Set the entries below down again, please. Match them exactly.

☆ ☆ ☆ ☆ ☆ ☆ ☆

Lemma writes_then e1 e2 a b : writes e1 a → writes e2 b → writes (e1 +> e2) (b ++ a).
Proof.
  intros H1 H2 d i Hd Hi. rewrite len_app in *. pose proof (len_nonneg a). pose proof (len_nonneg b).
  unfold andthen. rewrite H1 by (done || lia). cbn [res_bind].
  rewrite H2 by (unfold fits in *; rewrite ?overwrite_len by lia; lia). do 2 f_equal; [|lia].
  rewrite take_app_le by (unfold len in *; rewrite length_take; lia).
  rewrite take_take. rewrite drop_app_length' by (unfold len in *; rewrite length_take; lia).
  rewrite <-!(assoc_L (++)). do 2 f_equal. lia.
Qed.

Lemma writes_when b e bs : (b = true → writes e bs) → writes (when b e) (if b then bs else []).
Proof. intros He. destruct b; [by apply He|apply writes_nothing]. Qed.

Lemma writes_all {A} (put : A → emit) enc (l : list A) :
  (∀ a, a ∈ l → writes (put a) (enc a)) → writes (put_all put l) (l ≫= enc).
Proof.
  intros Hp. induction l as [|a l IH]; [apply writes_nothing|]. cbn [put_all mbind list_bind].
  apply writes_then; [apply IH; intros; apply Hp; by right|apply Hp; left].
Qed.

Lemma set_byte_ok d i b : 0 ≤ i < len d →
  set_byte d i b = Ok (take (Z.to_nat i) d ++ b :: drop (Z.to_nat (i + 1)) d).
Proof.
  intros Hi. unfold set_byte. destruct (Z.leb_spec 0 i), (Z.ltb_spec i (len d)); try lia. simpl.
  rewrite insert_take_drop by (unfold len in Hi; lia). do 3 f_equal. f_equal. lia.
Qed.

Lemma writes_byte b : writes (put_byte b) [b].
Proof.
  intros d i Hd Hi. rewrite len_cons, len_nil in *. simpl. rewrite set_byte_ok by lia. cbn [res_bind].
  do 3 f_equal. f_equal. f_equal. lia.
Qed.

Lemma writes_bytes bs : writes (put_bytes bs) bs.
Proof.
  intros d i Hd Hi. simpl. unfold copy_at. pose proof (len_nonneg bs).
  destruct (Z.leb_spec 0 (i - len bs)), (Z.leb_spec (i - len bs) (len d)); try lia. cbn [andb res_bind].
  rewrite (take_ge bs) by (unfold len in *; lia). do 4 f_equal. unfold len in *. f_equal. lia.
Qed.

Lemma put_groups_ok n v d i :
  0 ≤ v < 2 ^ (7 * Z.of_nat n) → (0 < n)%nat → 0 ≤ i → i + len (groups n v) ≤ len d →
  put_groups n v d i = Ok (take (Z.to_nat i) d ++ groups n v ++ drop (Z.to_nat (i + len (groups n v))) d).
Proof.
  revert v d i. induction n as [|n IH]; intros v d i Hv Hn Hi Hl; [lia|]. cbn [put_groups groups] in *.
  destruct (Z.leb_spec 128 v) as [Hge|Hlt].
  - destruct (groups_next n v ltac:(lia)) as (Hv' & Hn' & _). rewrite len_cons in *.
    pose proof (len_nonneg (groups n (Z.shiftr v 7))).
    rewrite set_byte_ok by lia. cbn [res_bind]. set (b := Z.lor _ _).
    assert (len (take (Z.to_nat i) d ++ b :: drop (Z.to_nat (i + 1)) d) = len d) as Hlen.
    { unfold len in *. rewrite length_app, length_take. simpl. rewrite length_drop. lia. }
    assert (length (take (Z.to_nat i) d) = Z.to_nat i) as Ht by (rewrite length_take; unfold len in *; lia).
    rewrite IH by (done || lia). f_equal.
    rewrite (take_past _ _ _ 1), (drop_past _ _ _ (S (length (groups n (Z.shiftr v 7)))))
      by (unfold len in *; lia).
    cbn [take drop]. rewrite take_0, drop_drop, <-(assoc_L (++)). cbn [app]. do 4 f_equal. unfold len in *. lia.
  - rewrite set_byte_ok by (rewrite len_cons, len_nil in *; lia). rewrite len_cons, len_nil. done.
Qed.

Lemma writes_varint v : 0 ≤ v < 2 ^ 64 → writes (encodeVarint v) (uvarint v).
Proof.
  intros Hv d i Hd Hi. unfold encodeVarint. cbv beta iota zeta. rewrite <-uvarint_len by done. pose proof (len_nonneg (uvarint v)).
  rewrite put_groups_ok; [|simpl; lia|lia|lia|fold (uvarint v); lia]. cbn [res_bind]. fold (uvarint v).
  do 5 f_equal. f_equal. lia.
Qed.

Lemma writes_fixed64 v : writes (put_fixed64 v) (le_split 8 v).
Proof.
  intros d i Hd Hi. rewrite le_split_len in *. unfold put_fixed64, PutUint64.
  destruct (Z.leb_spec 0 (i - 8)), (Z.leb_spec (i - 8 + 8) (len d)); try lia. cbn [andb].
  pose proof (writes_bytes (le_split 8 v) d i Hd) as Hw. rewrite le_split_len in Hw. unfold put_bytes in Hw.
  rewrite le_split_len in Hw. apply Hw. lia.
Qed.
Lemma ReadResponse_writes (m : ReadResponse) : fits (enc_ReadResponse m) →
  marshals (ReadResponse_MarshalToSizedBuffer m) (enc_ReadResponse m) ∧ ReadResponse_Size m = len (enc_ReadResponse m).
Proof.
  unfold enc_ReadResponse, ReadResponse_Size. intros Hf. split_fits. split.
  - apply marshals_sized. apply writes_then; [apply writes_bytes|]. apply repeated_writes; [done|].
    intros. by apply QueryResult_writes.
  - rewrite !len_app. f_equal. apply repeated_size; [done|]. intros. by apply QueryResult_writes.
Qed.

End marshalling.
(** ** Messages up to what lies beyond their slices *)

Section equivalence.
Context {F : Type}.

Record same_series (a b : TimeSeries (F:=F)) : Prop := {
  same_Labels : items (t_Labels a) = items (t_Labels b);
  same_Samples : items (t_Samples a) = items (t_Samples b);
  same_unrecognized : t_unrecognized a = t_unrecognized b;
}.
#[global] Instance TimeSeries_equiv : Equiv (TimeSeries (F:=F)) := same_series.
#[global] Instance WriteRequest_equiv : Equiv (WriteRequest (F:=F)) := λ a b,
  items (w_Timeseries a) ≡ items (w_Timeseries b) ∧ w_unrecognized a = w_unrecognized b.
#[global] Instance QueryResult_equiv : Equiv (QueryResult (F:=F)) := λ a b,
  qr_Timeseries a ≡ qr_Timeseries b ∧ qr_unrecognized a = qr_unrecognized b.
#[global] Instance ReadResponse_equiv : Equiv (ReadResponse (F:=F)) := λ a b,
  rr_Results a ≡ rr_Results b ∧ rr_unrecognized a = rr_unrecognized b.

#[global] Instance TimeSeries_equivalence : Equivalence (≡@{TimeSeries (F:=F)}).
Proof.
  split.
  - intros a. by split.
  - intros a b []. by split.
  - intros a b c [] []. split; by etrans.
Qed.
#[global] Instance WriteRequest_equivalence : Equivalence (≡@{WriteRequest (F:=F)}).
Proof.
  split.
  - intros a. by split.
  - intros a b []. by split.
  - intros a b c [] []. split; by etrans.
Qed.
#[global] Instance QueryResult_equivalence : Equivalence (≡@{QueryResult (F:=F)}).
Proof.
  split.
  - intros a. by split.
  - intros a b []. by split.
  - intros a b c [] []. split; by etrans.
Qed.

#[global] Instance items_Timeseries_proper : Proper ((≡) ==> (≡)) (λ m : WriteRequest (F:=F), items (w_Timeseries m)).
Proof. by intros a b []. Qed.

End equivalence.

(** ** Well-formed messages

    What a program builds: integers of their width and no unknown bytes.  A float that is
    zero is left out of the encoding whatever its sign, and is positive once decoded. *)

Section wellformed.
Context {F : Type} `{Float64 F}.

☆ ☆ ☆ ☆ ☆ ☆ ☆

Answer section
Lemma writes_then e1 e2 a b : writes e1 a → writes e2 b → writes (e1 +> e2) (b ++ a).
Proof.
  intros H1 H2 d i Hd Hi. rewrite len_app in *. pose proof (len_nonneg a). pose proof (len_nonneg b).
  unfold andthen. rewrite H1 by (done || lia). cbn [res_bind].
  rewrite H2 by (unfold fits in *; rewrite ?overwrite_len by lia; lia). do 2 f_equal; [|lia].
  rewrite take_app_le by (unfold len in *; rewrite length_take; lia).
  rewrite take_take. rewrite drop_app_length' by (unfold len in *; rewrite length_take; lia).
  rewrite <-!(assoc_L (++)). do 2 f_equal. lia.
Qed.

Lemma writes_when b e bs : (b = true → writes e bs) → writes (when b e) (if b then bs else []).
Proof. intros He. destruct b; [by apply He|apply writes_nothing]. Qed.

Lemma writes_all {A} (put : A → emit) enc (l : list A) :
  (∀ a, a ∈ l → writes (put a) (enc a)) → writes (put_all put l) (l ≫= enc).
Proof.
  intros Hp. induction l as [|a l IH]; [apply writes_nothing|]. cbn [put_all mbind list_bind].
  apply writes_then; [apply IH; intros; apply Hp; by right|apply Hp; left].
Qed.

Lemma set_byte_ok d i b : 0 ≤ i < len d →
  set_byte d i b = Ok (take (Z.to_nat i) d ++ b :: drop (Z.to_nat (i + 1)) d).
Proof.
  intros Hi. unfold set_byte. destruct (Z.leb_spec 0 i), (Z.ltb_spec i (len d)); try lia. simpl.
  rewrite insert_take_drop by (unfold len in Hi; lia). do 3 f_equal. f_equal. lia.
Qed.

Lemma writes_byte b : writes (put_byte b) [b].
Proof.
  intros d i Hd Hi. rewrite len_cons, len_nil in *. simpl. rewrite set_byte_ok by lia. cbn [res_bind].
  do 3 f_equal. f_equal. f_equal. lia.
Qed.

Lemma writes_bytes bs : writes (put_bytes bs) bs.
Proof.
  intros d i Hd Hi. simpl. unfold copy_at. pose proof (len_nonneg bs).
  destruct (Z.leb_spec 0 (i - len bs)), (Z.leb_spec (i - len bs) (len d)); try lia. cbn [andb res_bind].
  rewrite (take_ge bs) by (unfold len in *; lia). do 4 f_equal. unfold len in *. f_equal. lia.
Qed.

Lemma put_groups_ok n v d i :
  0 ≤ v < 2 ^ (7 * Z.of_nat n) → (0 < n)%nat → 0 ≤ i → i + len (groups n v) ≤ len d →
  put_groups n v d i = Ok (take (Z.to_nat i) d ++ groups n v ++ drop (Z.to_nat (i + len (groups n v))) d).
Proof.
  revert v d i. induction n as [|n IH]; intros v d i Hv Hn Hi Hl; [lia|]. cbn [put_groups groups] in *.
  destruct (Z.leb_spec 128 v) as [Hge|Hlt].
  - destruct (groups_next n v ltac:(lia)) as (Hv' & Hn' & _). rewrite len_cons in *.
    pose proof (len_nonneg (groups n (Z.shiftr v 7))).
    rewrite set_byte_ok by lia. cbn [res_bind]. set (b := Z.lor _ _).
    assert (len (take (Z.to_nat i) d ++ b :: drop (Z.to_nat (i + 1)) d) = len d) as Hlen.
    { unfold len in *. rewrite length_app, length_take. simpl. rewrite length_drop. lia. }
    assert (length (take (Z.to_nat i) d) = Z.to_nat i) as Ht by (rewrite length_take; unfold len in *; lia).
    rewrite IH by (done || lia). f_equal.
    rewrite (take_past _ _ _ 1), (drop_past _ _ _ (S (length (groups n (Z.shiftr v 7)))))
      by (unfold len in *; lia).
    cbn [take drop]. rewrite take_0, drop_drop, <-(assoc_L (++)). cbn [app]. do 4 f_equal. unfold len in *. lia.
  - rewrite set_byte_ok by (rewrite len_cons, len_nil in *; lia). rewrite len_cons, len_nil. done.
Qed.

Lemma writes_varint v : 0 ≤ v < 2 ^ 64 → writes (encodeVarint v) (uvarint v).
Proof.
  intros Hv d i Hd Hi. unfold encodeVarint. cbv beta iota zeta. rewrite <-uvarint_len by done. pose proof (len_nonneg (uvarint v)).
  rewrite put_groups_ok; [|simpl; lia|lia|lia|fold (uvarint v); lia]. cbn [res_bind]. fold (uvarint v).
  do 5 f_equal. f_equal. lia.
Qed.

Lemma writes_fixed64 v : writes (put_fixed64 v) (le_split 8 v).
Proof.
  intros d i Hd Hi. rewrite le_split_len in *. unfold put_fixed64, PutUint64.
  destruct (Z.leb_spec 0 (i - 8)), (Z.leb_spec (i - 8 + 8) (len d)); try lia. cbn [andb].
  pose proof (writes_bytes (le_split 8 v) d i Hd) as Hw. rewrite le_split_len in Hw. unfold put_bytes in Hw.
  rewrite le_split_len in Hw. apply Hw. lia.
Qed.
Lemma ReadResponse_writes (m : ReadResponse) : fits (enc_ReadResponse m) →
  marshals (ReadResponse_MarshalToSizedBuffer m) (enc_ReadResponse m) ∧ ReadResponse_Size m = len (enc_ReadResponse m).
Proof.
  unfold enc_ReadResponse, ReadResponse_Size. intros Hf. split_fits. split.
  - apply marshals_sized. apply writes_then; [apply writes_bytes|]. apply repeated_writes; [done|].
    intros. by apply QueryResult_writes.
  - rewrite !len_app. f_equal. apply repeated_size; [done|]. intros. by apply QueryResult_writes.
Qed.

End marshalling.
(** ** Messages up to what lies beyond their slices *)

Section equivalence.
Context {F : Type}.

Record same_series (a b : TimeSeries (F:=F)) : Prop := {
  same_Labels : items (t_Labels a) = items (t_Labels b);
  same_Samples : items (t_Samples a) = items (t_Samples b);
  same_unrecognized : t_unrecognized a = t_unrecognized b;
}.
#[global] Instance TimeSeries_equiv : Equiv (TimeSeries (F:=F)) := same_series.
#[global] Instance WriteRequest_equiv : Equiv (WriteRequest (F:=F)) := λ a b,
  items (w_Timeseries a) ≡ items (w_Timeseries b) ∧ w_unrecognized a = w_unrecognized b.
#[global] Instance QueryResult_equiv : Equiv (QueryResult (F:=F)) := λ a b,
  qr_Timeseries a ≡ qr_Timeseries b ∧ qr_unrecognized a = qr_unrecognized b.
#[global] Instance ReadResponse_equiv : Equiv (ReadResponse (F:=F)) := λ a b,
  rr_Results a ≡ rr_Results b ∧ rr_unrecognized a = rr_unrecognized b.

#[global] Instance TimeSeries_equivalence : Equivalence (≡@{TimeSeries (F:=F)}).
Proof.
  split.
  - intros a. by split.
  - intros a b []. by split.
  - intros a b c [] []. split; by etrans.
Qed.
#[global] Instance WriteRequest_equivalence : Equivalence (≡@{WriteRequest (F:=F)}).
Proof.
  split.
  - intros a. by split.
  - intros a b []. by split.
  - intros a b c [] []. split; by etrans.
Qed.
#[global] Instance QueryResult_equivalence : Equivalence (≡@{QueryResult (F:=F)}).
Proof.
  split.
  - intros a. by split.
  - intros a b []. by split.
  - intros a b c [] []. split; by etrans.
Qed.

#[global] Instance items_Timeseries_proper : Proper ((≡) ==> (≡)) (λ m : WriteRequest (F:=F), items (w_Timeseries m)).
Proof. by intros a b []. Qed.

End equivalence.

(** ** Well-formed messages

    What a program builds: integers of their width and no unknown bytes.  A float that is
    zero is left out of the encoding whatever its sign, and is positive once decoded. *)

Section wellformed.
Context {F : Type} `{Float64 F}.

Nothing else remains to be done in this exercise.